══ Source data

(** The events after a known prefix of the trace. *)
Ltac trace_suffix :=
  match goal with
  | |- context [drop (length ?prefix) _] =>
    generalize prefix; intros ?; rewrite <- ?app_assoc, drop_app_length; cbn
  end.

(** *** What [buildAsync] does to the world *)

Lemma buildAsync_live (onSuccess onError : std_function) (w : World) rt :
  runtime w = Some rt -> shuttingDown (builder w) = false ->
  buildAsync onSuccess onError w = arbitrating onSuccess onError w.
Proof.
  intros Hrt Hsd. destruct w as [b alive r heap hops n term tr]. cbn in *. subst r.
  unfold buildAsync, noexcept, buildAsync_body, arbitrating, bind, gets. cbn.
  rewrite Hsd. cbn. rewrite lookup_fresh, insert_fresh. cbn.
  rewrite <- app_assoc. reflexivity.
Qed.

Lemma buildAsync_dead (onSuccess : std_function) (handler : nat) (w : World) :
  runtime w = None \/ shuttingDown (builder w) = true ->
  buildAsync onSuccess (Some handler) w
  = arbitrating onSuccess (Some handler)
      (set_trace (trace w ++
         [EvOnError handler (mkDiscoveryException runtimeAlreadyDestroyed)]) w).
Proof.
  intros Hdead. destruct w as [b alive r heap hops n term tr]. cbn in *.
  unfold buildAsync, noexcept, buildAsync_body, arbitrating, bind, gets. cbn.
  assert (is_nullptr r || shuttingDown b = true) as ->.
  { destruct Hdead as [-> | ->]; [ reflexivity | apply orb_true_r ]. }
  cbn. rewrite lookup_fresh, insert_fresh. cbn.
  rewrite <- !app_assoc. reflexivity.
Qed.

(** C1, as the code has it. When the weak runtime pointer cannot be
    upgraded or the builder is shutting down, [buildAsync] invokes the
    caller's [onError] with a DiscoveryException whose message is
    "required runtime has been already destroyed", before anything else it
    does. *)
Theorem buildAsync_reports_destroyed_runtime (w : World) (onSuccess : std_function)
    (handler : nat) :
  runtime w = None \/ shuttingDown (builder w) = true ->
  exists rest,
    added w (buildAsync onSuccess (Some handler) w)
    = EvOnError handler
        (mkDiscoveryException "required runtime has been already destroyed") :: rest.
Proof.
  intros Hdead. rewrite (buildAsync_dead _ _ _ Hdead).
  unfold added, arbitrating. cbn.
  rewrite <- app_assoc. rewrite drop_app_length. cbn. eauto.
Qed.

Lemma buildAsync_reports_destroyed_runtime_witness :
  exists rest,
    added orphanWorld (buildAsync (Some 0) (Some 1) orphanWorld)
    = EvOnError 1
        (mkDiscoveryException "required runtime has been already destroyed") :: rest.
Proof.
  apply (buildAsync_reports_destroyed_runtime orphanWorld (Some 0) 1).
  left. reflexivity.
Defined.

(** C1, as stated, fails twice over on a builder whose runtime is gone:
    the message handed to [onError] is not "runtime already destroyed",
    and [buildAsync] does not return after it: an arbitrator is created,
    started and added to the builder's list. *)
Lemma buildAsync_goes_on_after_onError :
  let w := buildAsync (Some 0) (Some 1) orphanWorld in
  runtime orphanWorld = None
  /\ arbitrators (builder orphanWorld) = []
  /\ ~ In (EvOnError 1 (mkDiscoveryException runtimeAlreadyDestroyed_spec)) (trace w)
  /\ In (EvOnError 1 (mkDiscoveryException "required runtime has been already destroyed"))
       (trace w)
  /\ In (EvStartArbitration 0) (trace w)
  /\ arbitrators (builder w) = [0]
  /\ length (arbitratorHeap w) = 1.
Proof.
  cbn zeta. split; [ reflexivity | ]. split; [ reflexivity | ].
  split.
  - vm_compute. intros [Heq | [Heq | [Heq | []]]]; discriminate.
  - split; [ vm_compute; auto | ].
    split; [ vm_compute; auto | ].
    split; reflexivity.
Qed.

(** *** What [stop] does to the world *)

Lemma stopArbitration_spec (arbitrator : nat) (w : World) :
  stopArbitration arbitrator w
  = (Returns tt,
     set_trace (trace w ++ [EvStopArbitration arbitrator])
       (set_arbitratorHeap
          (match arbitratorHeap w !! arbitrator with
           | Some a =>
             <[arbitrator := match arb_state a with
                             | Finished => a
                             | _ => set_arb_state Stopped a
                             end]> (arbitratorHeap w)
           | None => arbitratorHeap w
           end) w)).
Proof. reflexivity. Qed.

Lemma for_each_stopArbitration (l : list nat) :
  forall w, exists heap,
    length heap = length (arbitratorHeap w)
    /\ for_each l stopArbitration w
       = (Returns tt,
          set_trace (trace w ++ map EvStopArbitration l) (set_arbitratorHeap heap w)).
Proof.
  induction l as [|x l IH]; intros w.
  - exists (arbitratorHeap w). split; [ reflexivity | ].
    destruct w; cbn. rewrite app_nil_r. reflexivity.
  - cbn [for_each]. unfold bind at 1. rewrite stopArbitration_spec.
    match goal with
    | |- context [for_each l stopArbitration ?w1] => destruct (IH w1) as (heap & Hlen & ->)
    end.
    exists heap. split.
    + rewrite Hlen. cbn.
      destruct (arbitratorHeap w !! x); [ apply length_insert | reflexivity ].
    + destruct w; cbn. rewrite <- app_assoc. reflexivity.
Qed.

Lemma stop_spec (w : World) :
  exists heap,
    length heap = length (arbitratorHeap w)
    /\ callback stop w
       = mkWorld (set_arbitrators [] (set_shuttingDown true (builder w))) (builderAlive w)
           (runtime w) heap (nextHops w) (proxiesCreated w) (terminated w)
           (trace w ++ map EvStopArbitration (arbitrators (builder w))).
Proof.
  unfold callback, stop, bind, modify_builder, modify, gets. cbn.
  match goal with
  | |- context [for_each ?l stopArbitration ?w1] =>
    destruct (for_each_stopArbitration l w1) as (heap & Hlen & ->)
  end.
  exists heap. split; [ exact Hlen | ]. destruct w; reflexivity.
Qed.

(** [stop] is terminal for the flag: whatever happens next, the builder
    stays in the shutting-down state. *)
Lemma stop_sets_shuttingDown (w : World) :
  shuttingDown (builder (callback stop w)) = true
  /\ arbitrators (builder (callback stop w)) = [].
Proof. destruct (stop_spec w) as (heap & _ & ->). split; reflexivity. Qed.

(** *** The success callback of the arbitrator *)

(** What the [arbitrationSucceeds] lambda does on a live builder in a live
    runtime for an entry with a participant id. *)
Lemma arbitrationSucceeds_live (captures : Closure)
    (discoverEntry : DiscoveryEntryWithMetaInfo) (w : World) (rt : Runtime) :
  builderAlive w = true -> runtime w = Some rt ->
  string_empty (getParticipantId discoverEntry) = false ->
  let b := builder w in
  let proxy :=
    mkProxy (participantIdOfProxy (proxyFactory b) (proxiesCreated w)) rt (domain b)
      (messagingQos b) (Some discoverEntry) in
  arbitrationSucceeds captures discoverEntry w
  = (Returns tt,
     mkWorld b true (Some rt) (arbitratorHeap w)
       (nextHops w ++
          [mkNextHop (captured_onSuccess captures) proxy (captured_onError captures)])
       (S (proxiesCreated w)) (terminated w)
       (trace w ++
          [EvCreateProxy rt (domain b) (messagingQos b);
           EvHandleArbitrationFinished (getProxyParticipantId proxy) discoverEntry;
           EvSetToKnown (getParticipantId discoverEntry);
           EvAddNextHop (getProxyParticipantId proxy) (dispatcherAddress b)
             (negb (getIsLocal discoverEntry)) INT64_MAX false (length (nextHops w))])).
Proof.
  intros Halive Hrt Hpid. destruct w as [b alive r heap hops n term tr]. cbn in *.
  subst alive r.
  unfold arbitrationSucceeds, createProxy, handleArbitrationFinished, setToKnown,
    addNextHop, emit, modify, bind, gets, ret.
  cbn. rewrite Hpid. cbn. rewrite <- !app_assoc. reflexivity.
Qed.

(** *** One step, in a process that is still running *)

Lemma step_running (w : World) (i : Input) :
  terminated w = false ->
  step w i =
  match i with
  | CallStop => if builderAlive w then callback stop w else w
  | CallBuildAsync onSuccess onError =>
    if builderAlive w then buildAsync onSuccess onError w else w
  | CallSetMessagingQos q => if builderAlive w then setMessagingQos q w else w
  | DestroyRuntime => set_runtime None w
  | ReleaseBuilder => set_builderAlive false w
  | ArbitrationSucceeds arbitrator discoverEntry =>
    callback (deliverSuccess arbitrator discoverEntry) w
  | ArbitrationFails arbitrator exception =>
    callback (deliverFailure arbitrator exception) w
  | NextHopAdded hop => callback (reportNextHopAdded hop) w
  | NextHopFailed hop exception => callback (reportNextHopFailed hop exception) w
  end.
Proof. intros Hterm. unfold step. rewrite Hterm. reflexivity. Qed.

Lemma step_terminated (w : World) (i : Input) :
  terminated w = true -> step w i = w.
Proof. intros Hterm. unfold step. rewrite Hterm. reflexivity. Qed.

════

• What to work on: Every line above that holds the word "bind" should be copied out.

• Response to the task:
  unfold buildAsync, noexcept, buildAsync_body, arbitrating, bind, gets. cbn.
  unfold buildAsync, noexcept, buildAsync_body, arbitrating, bind, gets. cbn.
  - cbn [for_each]. unfold bind at 1. rewrite stopArbitration_spec.
  unfold callback, stop, bind, modify_builder, modify, gets. cbn.
    addNextHop, emit, modify, bind, gets, ret.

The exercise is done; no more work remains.